Oils high in sesquiterpenes do not generally have safety concerns, although, Black Pepper may cause irritation for those with sensitive skin, and some additional sesquiterpenols may become skin irritating if oxidized.
According to Tisserand, b-elemene found in Myrrh has shown antiangiogenic action, meaning it suppresses new blood vessels from forming. This may help with preventing tumor growth. However, it may also suppress fetal growth and best avoided during pregnancy.
Common essential oils with high sesquiterpene content
Balsam Copaiba (copaifera officinalis)
Ginger (zingiber officinale)
Cedarwood (juniperus virginiana)
Manuka (leptospermum scoparium ct east cape)
Melissa (melissa officinalis)
Vetiver (vetiveria zizanoides)
Myrrh (commiphora myrrha)
Patchouli (pogostemon cablin)
Rhododendron (rhododendron anthopogon)
Ylang Ylang (Complete) (cananga odorata var genuina)
Black Pepper (piper nigrum)
- The therapeutic properties of sesquiterpenols can vary greatly, as the individual components have unique effects.
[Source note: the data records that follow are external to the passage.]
Ltac text_plain :=
  repeat lazymatch goal with
  | |- Forall _ (print_dec _) => apply print_dec_plain
  | |- Forall _ (_ ++ _) => apply Forall_app; split
  | |- Forall _ _ => vm_compute; repeat (constructor; try done)
  end.
Lemma lhs_place_plain b : (37 ∉ lhs_place h rp b) ∧ cstring (lhs_place h rp b).
Proof.
  split; [|unfold lhs_place, cstring; destruct b; text_plain].
  assert (Forall (λ c, c ≠ 37) (lhs_place h rp b)) as H; [|rewrite Forall_forall in H; intros Hin; by destruct (H 37 Hin)].
  assert (∀ z, Forall (λ c, c ≠ 37) (print_dec z)) as Hd.
  { intros z. apply Forall_forall. intros c Hc ->. by apply print_dec_plain in Hc. }
  unfold lhs_place. destruct b; rewrite !Forall_app; split_and!; try apply Hd; vm_compute; repeat (constructor; try done).
Qed.
Lemma call_cstring sp k : cstring (call_text sp k).
Proof. unfold cstring, call_text. text_plain. Qed.
Lemma calls_cstring i k : cstring (unnamed_calls i k).
Proof.
  revert i. induction k as [|sp k IH]; intros i; [constructor|]. cbn [unnamed_calls]. apply Forall_app. split; [|apply IH].
  destruct (_ && _); [apply call_cstring|constructor].
Qed.
Lemma code_out_cstring zLhs t l : cstring zLhs → cstring (code_text rp t l) → cstring (code_out h rp zLhs t l).
Proof.
  intros Hz. revert t. induction l as [|[p t'] l IH]; intros t; cbn [code_text code_out]; [done|].
  intros [Ht [_ Hr]%Forall_app]%Forall_app. apply Forall_app. split; [done|]. apply Forall_app. split; [|by apply IH].
  destruct p; [done|unfold part_code; text_plain..].
Qed.
Lemma code_out_empty t l : code_out h rp (lhs_place h rp direct) t l = [] → code_text rp t l = [].
Proof.
  destruct l as [|[p t'] l]; cbn [code_text code_out]; [done|]. intros [_ [Hp _]%app_nil]%app_nil. exfalso.
  destruct p; [unfold part_code, lhs_place in Hp; destruct direct|..]; done.
Qed.

(** the last step of the code: the value of the left-hand side is put on the stack *)
Definition store_text : str :=
  if direct then [] else lit "  yymsp[" ++ print_dec (1 - nrhs rp) ++ lit "].minor.yy" ++ print_dec (sp_dtnum (sym h (rp_lhs rp))) ++ lit " = " ++ lhs_place h rp false ++ lit ";" ++ [10].
Definition suffix_text : str := unnamed_calls 0 (rp_rhs rp) ++ store_text.
(** the first symbol has no label but a destructor *)
Definition first_unnamed : bool :=
  match rp_rhs rp, rp_rhsalias rp with r0 :: _, None :: _ => has_destructor tokendest vardest h r0 | _, _ => false end.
- Many oils high in sesquiterpenols have grounding, antispasmodic, antibacterial, skin healing, and anti-inflammatory effects.
- Some of the oils offer long-term support for the terrain (entire body and all that goes into keeping it healthy), can act as tonics for the veins and lymph system and are immune stimulants.
Sesquiterpenols are generally safe oils and are not known to irritate skin.
If you use anticoagulant drugs, have peptic ulcers, or have any bleeding disorders, avoid oils that contain b-eudesmol, such as Blue Cypress.
Additionally, some sesquiterpenols can have an antiangiogenic effect, which means it suppresses new blood vessels from forming. Do not use during pregnancy.